Exim, one of the most widely deployed open-source Mail Transfer Agents on Unix-like systems, has a memory corruption flaw that warrants immediate attention from anyone running it in production. CVE-2026-45185, dubbed Dead.Letter, is a use-after-free vulnerability in the BDAT command handler that affects certain configurations—specifically those compiled against GnuTLS.

Understanding the Vulnerability

A use-after-free bug occurs when code attempts to access memory that has already been freed, typically resulting in unpredictable behaviour or exploitable state. In Exim's case, the flaw lies in how the BDAT (Binary Data) command—part of the SMTP protocol extension for transmitting binary message data—manages memory during the authentication and chunking process.

The severity here is not theoretical. Memory corruption in a mail server daemon running with elevated privileges can be weaponised to achieve arbitrary code execution. An attacker with network access to an affected Exim instance could craft a malicious BDAT sequence to trigger the vulnerability, potentially gaining the privileges of the Exim process itself.

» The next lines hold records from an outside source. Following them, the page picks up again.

(** the part of chained_hashtable_insert after the table may have grown *)
Lemma insert_no_expand s ht L req :
  HT s ht L -> Z.of_nat (length L) < 2 ^ 60 ->
  0 < req_obj_size req < 2 ^ 32 ->
  (forall l o, l ∈ L -> objs s !! l = Some o -> obj_id_int o <> req_obj_id_int req) ->
  exists l s',
    (let slot := TabSlot (table ht) (bucket_of hash ht (req_obj_id_int req)) in
     let! b := deref s (Some slot) in
     if OBJ_EMPTY b then
       let! s := store_upd (fun o => copy_request_to_cache_obj o req) s (Some slot) in
       Ok (slot, s)
     else
       let '(new_obj, s) := create_cache_obj_from_request s (Some req) in
       let! last := last_obj_in_chain (chain_fuel s) s slot in
       let! s := store_upd (set_hash_next (Some new_obj)) s (Some last) in
       Ok (new_obj, s)) = Ok (l, s') /\
    HT s' (set_n_cur_item (u64 (n_cur_item ht + 1)) ht) (l :: L) /\ relocated ht id s s' L /\
    objs s' !! l = Some (new_obj_of req) /\ l ∉ L /\ cells s' = cells s.
Proof.
  intros (B & HI) Hlen Hsz Hnew. pose proof HI as [T Hlive Hnd Hids Hdom Hfr HfrT Hc Hm].
  set (i := bucket_of hash ht (req_obj_id_int req)). cbv zeta. set (slot := TabSlot (table ht) i).
  assert (Hi : in_range ht i) by (apply bucket_of_range, (tk_pow _ _ _ _ T)).
  assert (Hinb : inb hash ht i (new_obj_of req)) by (split; [simpl; lia|done]).
  pose proof (tk_bucket _ _ _ _ T i Hi) as Hb.
  destruct (bucket_slot _ _ _ _ _ Hb) as (b & Hbs & He & Hz & _).
  fold slot in Hbs. rewrite (deref_Some _ _ _ Hbs). cbn [rbind]. rewrite He. case_bool_decide as HB.
  - rewrite (store_upd_Some _ _ _ _ Hbs). cbn [rbind]. rewrite (Hz HB), copy_zero by lia.
    assert (Hsl : slot ∉ L).
    { intros [j Hj]%Hlive. apply (tab_slot _ T) in Hj as Hj'. destruct Hj' as [_ <-].
      rewrite HB in Hj. by apply not_elem_of_nil in Hj. }
    set (s' := set_objs (<[slot := new_obj_of req]> (objs s)) s).
    assert (Hout : forall x, x <> slot -> objs s' !! x = objs s !! x)
      by (intros; simpl; by rewrite lookup_insert_ne).
    exists slot, s'. split_and!; [done| | | |done|done].
    + eapply ht_inv_insert; [exact HI|exact Hi|done|simpl; by rewrite lookup_insert_eq| |done| | |done| |done|done].
      * rewrite HB. simpl. split_and!; [done| |done|apply NoDup_singleton].
        exists (new_obj_of req). by rewrite lookup_insert_eq.
      * intros x. destruct (decide (x = slot)); [by right|left]. by rewrite Hout.
      * intros x _ Hx. by apply Hout.
      * intros n Hn. rewrite Hout in Hn by done. by apply Hfr.
    + apply relocated_same; [|done]. intros x Hx. rewrite Hout; [done|]. by intros ->.
    + simpl. by rewrite lookup_insert_eq.
  - unfold create_cache_obj_from_request. cbv zeta. rewrite copy_zero by lia.
    set (l := HeapObj (fresh s)).
    set (s1 := mk_store (<[l := new_obj_of req]> (objs s)) (cells s) (fresh s + 1)).
    assert (Hln : objs s !! l = None).
    { apply eq_None_not_Some. intros H. apply Hfr in H. lia. }
    assert (HlL : l ∉ L).
    { intros [j Hj]%Hlive. destruct (tab_elem _ T _ _ Hj) as (_ & _ & o & Ho & _). congruence. }
    assert (Hout1 : forall x, x <> l -> objs s1 !! x = objs s !! x)
      by (intros; simpl; by rewrite lookup_insert_ne).
    assert (HlB : l ∉ B i) by (intros Hx; apply HlL, Hlive; eauto).
    assert (Hl1 : objs s1 !! l = Some (new_obj_of req)) by (simpl; by rewrite lookup_insert_eq).
    destruct (attach_spec hash ht s1 i (B i) (fresh s) (new_obj_of req))
      as (last & ol & s2 & E1 & Hlast & Hol & E2 & C2 & F2 & O2 & Hb2); [|done..|].
    { apply (bucket_ext _ _ (objs s)); [| |done].
      - intros x Hx. rewrite Hout1; [done|]. by intros ->.
      - intros. done. }
    assert (Hlne : last <> l) by (by intros ->).
    assert (Hl2 : objs s2 !! l = Some (new_obj_of req)) by (by rewrite O2, lookup_insert_ne).
    fold l in E1, E2, Hb2. change (TabSlot (table ht) i) with slot in E1.
    rewrite E1. cbn [rbind]. rewrite E2. cbn [rbind].
    change (set_hash_next None (new_obj_of req)) with (new_obj_of req) in Hb2.
    rewrite insert_id in Hb2 by done.
    assert (Hcont : forall x, x <> l -> content <$> objs s2 !! x = content <$> objs s !! x /\
                                       links <$> objs s2 !! x = links <$> objs s !! x).
    { intros x Hx. rewrite O2. destruct (decide (x = last)) as [->|Hxn].
      - rewrite lookup_insert_eq. rewrite Hout1 in Hol by done. by rewrite Hol.
      - rewrite lookup_insert_ne, Hout1 by done. done. }
    exists l, s2. split_and!; [done| | |done|done|done].
    + eapply ht_inv_insert; [exact HI|exact Hi|done|exact Hl2|done|done| | |done| | |done].
      * intros x. destruct (decide (x = l)); [by right|left]. by apply Hcont.
      * intros x Hx Hxl. rewrite O2, lookup_insert_ne, Hout1 by (done || congruence). done.
      * intros n Hn. rewrite F2. simpl. destruct (decide (HeapObj n = l)) as [[= ->]|Hnl]; [lia|].
        rewrite O2 in Hn. destruct (decide (HeapObj n = last)) as [E|E].
        -- rewrite E in *. rewrite Hout1 in Hol by done. assert (n < fresh s)%N; [|lia].
           apply Hfr. rewrite E. eauto.
        -- rewrite lookup_insert_ne, Hout1 in Hn by done. apply Hfr in Hn. lia.
      * rewrite F2. simpl. lia.
    + apply relocated_same; [|done]. intros x Hx. apply Hcont. by intros ->.
Qed.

The issue is not universal across all Exim builds. The vulnerability surfaces specifically in binaries compiled with GnuTLS support, which affects a significant portion of Linux distributions that bundle Exim. Admins using OpenSSL builds may have some breathing room, but this distinction requires verification rather than assumption.

Why This Matters for Hosting Infrastructure

Mail infrastructure remains a critical target. Unlike web services that can tolerate brief downtime, email systems are expected to run continuously and handle traffic from untrusted sources—the entire internet. An MTA like Exim typically listens on port 25 and accepts connections from any host, making it an inherently exposed attack surface.

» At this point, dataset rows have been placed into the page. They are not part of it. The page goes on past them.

Lemma cache_insert_LRU_spec cap st L a r :
  base cap st L a -> list_repr (st_store st) (list_head (st_cache st)) (list_tail (st_cache st)) L ->
  Z.of_nat (length a) < 2 ^ 31 -> req_ok hash r -> cached (req_obj_id_int r) a = false -> M (req_obj_id_int r) = 0 ->
  let hd := list_head (st_cache st) in let tl := list_tail (st_cache st) in
  exists l st' L', cache_insert_LRU hash st r = Ok (l, st') /\
    base cap st' L' (a ++ [(req_obj_id_int r, req_obj_size r)]) /\
    list_head (st_cache st') = hd /\ list_tail (st_cache st') = tl /\
    list_repr (st_store st') hd tl L' /\ st_seed st' = st_seed st /\
    n_obj (st_cache st') = u64 (n_obj (st_cache st) + 1) /\
    n_lookup (c_hashtable (st_cache st')) = n_lookup (c_hashtable (st_cache st)).
Proof.
  intros [HHT He Hsm Hmon Hcap Hocc] HL Hlen [_ Hsz] Hnc HM hd tl.
  assert (Hlk : linked (objs (st_store st)) L) by (apply dll_linked; apply HL).
  destruct (chained_hashtable_insert_spec hash (st_store st) (c_hashtable (st_cache st)) L r)
    as (l & ht' & s1 & f & E1 & HHT1 & Hr1 & Ho1 & Hl1 & Hm1 & Hn1); [done|done| |done| |].
  { rewrite (entries_length _ _ _ He). lia. }
  { intros x ox Hx Hox Hid. apply cached_false in Hnc. apply Hnc.
    apply (entries_cached _ _ _ _ He). eauto. }
  assert (HL1 : list_repr s1 hd tl (f <$> L)).
  { apply (list_repr_relocated (c_hashtable (st_cache st)) f (st_store st)); [done| | |done];
      rewrite Hmon; set_solver. }
  destruct (link_new_spec s1 hd tl (f <$> L) l (new_obj_of r)) as (s2 & E2 & HL2 & HF2); [done..|].
  unfold cache_insert_LRU. cbn [c_hashtable set_occupied]. rewrite E1. cbn [rbind].
  cbn [list_head list_tail set_n_obj set_table_of set_occupied]. fold hd tl.
  destruct (cell_get s1 hd) as [h|]; [|done]. cbn [rbind] in E2 |- *. rewrite E2. cbn [rbind].
  exists l. eexists. exists ((f <$> L) ++ [l]).
  split_and!; [done| |done|done|done|done|done|done].
  split; cbn [st_store st_cache c_hashtable set_n_obj set_table_of set_occupied].
  - eapply HT_list_step; [|exact HF2|exact HL2|]; [done|].
    eapply HT_perm; [|exact HHT1]. apply Permutation_cons_append.
  - eapply entries_frame; [exact HF2|]. apply Forall2_app.
    + by eapply entries_relocated.
    + constructor; [|constructor]. by exists (new_obj_of r).
  - apply Forall_app. split; [done|]. constructor; [exact Hsz|constructor].
  - by rewrite Hm1.
  - done.
  - cbn. rewrite Hocc, total_app. simpl. pose proof (total_bound _ Hsm). rewrite u64_small; lia.
Qed.

(** *** Eviction from one end of the list *)

(** After the list has been shortened by the detached object [d], the table forgets it. *)
Lemma drop_detached cap st s1 c1 d L e b ht' s2 hd tl f a :
  base cap st (d :: L) b -> b ≡ₚ e :: a -> entries (objs s1) L a ->
  hd = list_head (st_cache st) -> tl = list_tail (st_cache st) ->
  list_repr s1 hd tl L ->
  HT hash s2 ht' (f <$> L) -> relocated (c_hashtable (st_cache st)) f s1 s2 L ->
  monitored_ptrs ht' = monitored_ptrs (c_hashtable (st_cache st)) ->
  c1 = set_table_of ht' (set_occupied (u64 (occupied_size (st_cache st) - e.2)) (st_cache st)) ->
  Z.of_nat (length b) <= 2 ^ 31 ->
  base cap (mk_state s2 c1 (st_seed st)) (f <$> L) a /\ list_repr s2 hd tl (f <$> L).
Proof.
  intros [HHT He Hsm Hmon Hcap Hocc] Hb He1 -> -> HL HHT2 Hr Hm -> Hlen. split.
  - split; cbn [st_store st_cache c_hashtable set_table_of set_occupied]; try done.
    + by eapply entries_relocated.
    + rewrite Hb in Hsm. by apply Forall_cons in Hsm as [_ ?].
    + by rewrite Hm.
    + cbn. rewrite Hocc, (total_perm _ _ Hb). simpl.
      pose proof (total_bound _ Hsm) as Hbd. rewrite (total_perm _ _ Hb) in Hbd. simpl in Hbd.
      rewrite Hb in Hsm. apply Forall_cons in Hsm as [He2 Hsm]. pose proof (total_bound _ Hsm).
      unfold small_entry in He2. rewrite u64_small by lia. lia.
  - eapply list_repr_relocated; [exact Hr| | |done]; rewrite Hmon; set_solver.
Qed.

For shared hosting, reseller hosting, and managed VPS environments, a compromised Exim instance could be leveraged for further lateral movement across the server, access to customer data, or installation of persistent backdoors. The risk extends beyond the mail service itself; email is often intertwined with authentication systems, spam filtering, and logging infrastructure.

For dedicated server and offshore hosting operators, a widespread Exim compromise could implicate the entire datacenter in spam campaigns or malware distribution, damaging reputation and triggering abuse complaints from upstream networks.

Patching and Verification

Exim has released security updates that address the BDAT handling logic. The immediate action for any administrator is to:

  • Identify which Exim version you are running: exim -v will display the version and build options, including which TLS library (GnuTLS or OpenSSL) was compiled in.
  • Check if your distribution has released a patched package. Major Linux distributions typically release updates promptly, but lag time varies.
  • If no package is available yet, consider disabling BDAT support at the SMTP level (via Exim configuration) as a temporary measure until patches are deployed.
  • Test patches in a non-production environment before rolling them out, particularly in complex mail environments where Exim is tightly integrated with spam filtering, virus scanning, or authentication systems.

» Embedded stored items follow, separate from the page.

Lemma pick_one picked m id cand capacity :
  (0 < m)%nat ->
  picked_or_abort (picked ++ [id]) (m - 1) cand (use capacity [id]) =
  picked_or_abort picked m (id :: cand) capacity.
Proof.
  intros Hm. unfold picked_or_abort. destruct m as [|m]; [lia|].
  rewrite Nat.sub_succ, Nat.sub_0_r. cbn [length].
  destruct (decide (m <= length cand)%nat); [rewrite decide_True by lia|rewrite decide_False by lia].
  - cbn [take]. rewrite <- app_assoc. by destruct capacity.
  - by destruct capacity.
Qed.

(** A server met for the first time is picked if it is available. *)
Lemma take_or_skip ring capacity id picked :
  cap_ok ring capacity -> 0 <= id < n_server ring ->
  match capacity with
  | None => Ok (picked ++ [id], None)
  | Some cap =>
      match cap !! Z.to_nat id with
      | None => Err OutOfBounds
      | Some c =>
          if c >? 0 then Ok (picked ++ [id], Some (<[Z.to_nat id := c - 1]> cap))
          else Ok (picked, capacity)
      end
  end = Ok (if avail capacity id then (picked ++ [id], use capacity [id]) else (picked, capacity)).
Proof.
  intros Hc Hr. destruct capacity as [cap|]; [|done]. simpl in Hc.
  destruct (lookup_lt_is_Some_2 cap (Z.to_nat id)) as [c Hcl]; [lia|].
  rewrite Hcl. unfold avail, use. cbn [fold_left fmap option_fmap option_map].
  rewrite (list_lookup_total_correct _ _ _ Hcl).
  destruct (Z.gtb_spec c 0), (Z.ltb_spec 0 c); lia || done.
Qed.

Lemma cap_ok_use ring capacity id : cap_ok ring capacity -> cap_ok ring (use capacity [id]).
Proof. destruct capacity as [cap|]; [|done]. cbn. by rewrite length_insert. Qed.

Section pick.
  Context {ring : ring_t} {vs : list vnode_t} (R : ring_ok ring vs).
  Variable start : nat.
  Hypothesis Hstart : (start < length vs)%nat.

Lemma ring_ids_range : Forall (fun s => 0 <= s < n_server ring) (ring_ids start vs).
Proof using R.
  apply Forall_fmap, Forall_app. pose proof (ro_servers _ _ R) as Hs.
  split; [by apply Forall_drop|by apply Forall_take].
Qed.

(** The vnode read when [p] have been passed. *)
Lemma vnode_read (p : nat) :
  (p < length vs)%nat ->
  exists v, get_vnode ring (u32 (Z.of_nat start + Z.of_nat p) mod n_point ring) = Ok v /\
    ring_ids start vs !! p = Some (server_id v).
Proof using R Hstart.
  intros Hp. pose proof (ro_n_point _ _ R) as Hn. pose proof (ro_bound _ _ R) as Hb.
  rewrite u32_small, Hn, <- Nat2Z.inj_add, <- Nat2Z.inj_mod by lia.
  destruct (lookup_lt_is_Some_2 vs ((start + p) mod length vs)) as [v Hv];
    [apply Nat.mod_upper_bound; lia|].
  exists v. rewrite ring_ids_lookup, Hv by done. split; [|done]. by apply (get_vnode_ok R).
Qed.

(** After all the vnodes the first one is read again. *)
Lemma vnode_again :
  exists v, get_vnode ring (u32 (Z.of_nat start + n_point ring) mod n_point ring) = Ok v /\
    ring_ids start vs !! 0%nat = Some (server_id v).
Proof using R Hstart.
  pose proof (ro_bound _ _ R) as Hb. pose proof (ro_n_point _ _ R) as Hn.
  destruct (vnode_read 0) as (v & Hv & Hid); [lia|]. exists v. split; [|done].
  rewrite <- Hv. f_equal. rewrite !u32_small by lia.
  rewrite Z.add_0_r. rewrite <- (Z.mul_1_l (n_point ring)) at 1. by rewrite Z_mod_plus_full.
Qed.

Lemma pick_loop_spec n fuel : forall (p : nat) picked checked seen capacity,
  (p <= length vs)%nat -> (length vs - p + 1 < fuel)%nat ->
  marks ring checked seen -> cap_ok ring capacity ->
  (forall s, s ∈ take p (ring_ids start vs) -> s ∈ seen) -> Z.of_nat (length picked) <= n ->
  pick_loop fuel ring (Z.of_nat start) n (Z.of_nat p) picked checked capacity =
  picked_or_abort picked (Z.to_nat n - length picked)
    (filter (fun s => avail capacity s = true) (firsts seen (drop p (ring_ids start vs)))) capacity.
Proof using R Hstart.
  pose proof (ro_bound _ _ R) as Hb. pose proof (ro_n_point _ _ R) as Hnp.
  pose proof ring_ids_range as Hrange. rewrite Forall_forall in Hrange.
  induction fuel as [|fuel IH]; intros p picked checked seen capacity Hp Hf Hm Hc Hseen Hn;
    [lia|]. cbn [pick_loop].
  destruct (Z.ltb_spec (Z.of_nat (length picked)) n) as [Hlt|Hge]; cbn [negb].
  2:{ unfold picked_or_abort. rewrite decide_True by lia.
      replace (Z.to_nat n - length picked)%nat with 0%nat by lia.
      rewrite take_0, app_nil_r. by destruct capacity. }
  destruct (Z.eqb_spec (n_point ring) 0); [lia|].
  destruct (decide (p < length vs)%nat) as [Hlt'|Hge'].
  - destruct (vnode_read p Hlt') as (v & -> & Hid). cbn [rbind].
    set (id := server_id v) in *.
    pose proof (Hrange id (list_elem_of_lookup_2 _ _ _ Hid)) as Hr. rewrite (Hm id Hr).
    rewrite (drop_S _ _ _ Hid). cbn [firsts].
    rewrite u32_small by lia. replace (Z.of_nat p + 1) with (Z.of_nat (S p)) by lia.
    destruct (Z.gtb_spec (Z.of_nat (S p)) (n_point ring)); [lia|].
    assert (Hseen' : forall s, s ∈ take (S p) (ring_ids start vs) -> s ∈ id :: seen).
    { intros s. rewrite (take_S_r _ _ _ Hid). set_solver. }
    case_bool_decide as Hin; cbn [rbind].
    + rewrite (marks_again ring checked seen) by done. apply IH; try done; [lia|lia..|].
      intros s Hs%Hseen'. set_solver.
    + rewrite (take_or_skip ring) by done. cbn [rbind].
      pose proof (marks_seen ring checked seen id Hr Hm) as Hm'.
      assert (forall x, x ∈ drop (S p) (ring_ids start vs) -> 0 <= x) as Hnn.
      { intros x Hx. apply Hrange. rewrite <- (take_drop (S p) (ring_ids start vs)). set_solver. }
      rewrite filter_cons. destruct (avail capacity id) eqn:Ea.
      * rewrite decide_True, <- pick_one by lia.
        rewrite (IH _ _ _ (id :: seen)); try done; try lia; [|by apply cap_ok_use|rewrite length_app; simpl; lia].
        rewrite length_app. cbn [length]. rewrite avail_use by (set_solver || lia || done).
        f_equal. lia.
      * rewrite decide_False by congruence. apply IH; lia || done.
  - destruct vnode_again as (v & Hv & Hid).
    replace (Z.of_nat p) with (n_point ring) by lia. rewrite Hv. cbn [rbind].
    set (id := server_id v) in *.
    assert (id ∈ seen) as Hin.
    { apply Hseen. apply list_elem_of_lookup_2 with 0%nat. rewrite lookup_take_lt by lia. done. }
    pose proof (Hrange id (list_elem_of_lookup_2 _ _ _ Hid)) as Hr. rewrite (Hm id Hr).
    rewrite bool_decide_true by done. cbn [rbind].
    rewrite u32_small by lia. destruct (Z.gtb_spec (n_point ring + 1) (n_point ring)); [|lia].
    rewrite drop_ge by (rewrite ring_ids_length; lia). cbn [firsts].
    unfold picked_or_abort. rewrite decide_False by (simpl; lia).
    destruct capacity; [done|]. destruct (Z.ltb_spec 0 (n_server ring)); [done|lia].
Qed.
End pick.

Lemma marks_init ring : marks ring (replicate (Z.to_nat (n_server ring)) false) [].
Proof.
  intros s Hs. rewrite lookup_replicate_2 by lia.
  by rewrite bool_decide_false by apply not_elem_of_nil.
Qed.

For those running custom Exim builds or maintaining their own compilation, rebuilding against the patched source is the standard remediation path.

Broader Implications

This vulnerability underscores why mail server selection and maintenance strategy matter. MTAs like Exim, Postfix, and Sendmail are foundational infrastructure with minimal redundancy in many deployments. A single daemon process failure—or a compromise—can silence an entire mail system.

Regular security monitoring, timely patching workflows, and awareness of which dependencies (TLS libraries, system calls, protocol handlers) your MTA relies on are not optional luxuries for infrastructure teams. They are operational necessities. The underlying issue reminds us that even established, scrutinised software can harbour subtle memory safety bugs in less commonly tested code paths.

For hosting providers and dedicated server customers alike, treating mail infrastructure with the same rigour as web application firewalls and database security is essential. A forgotten Exim patch can undo months of otherwise sound security work.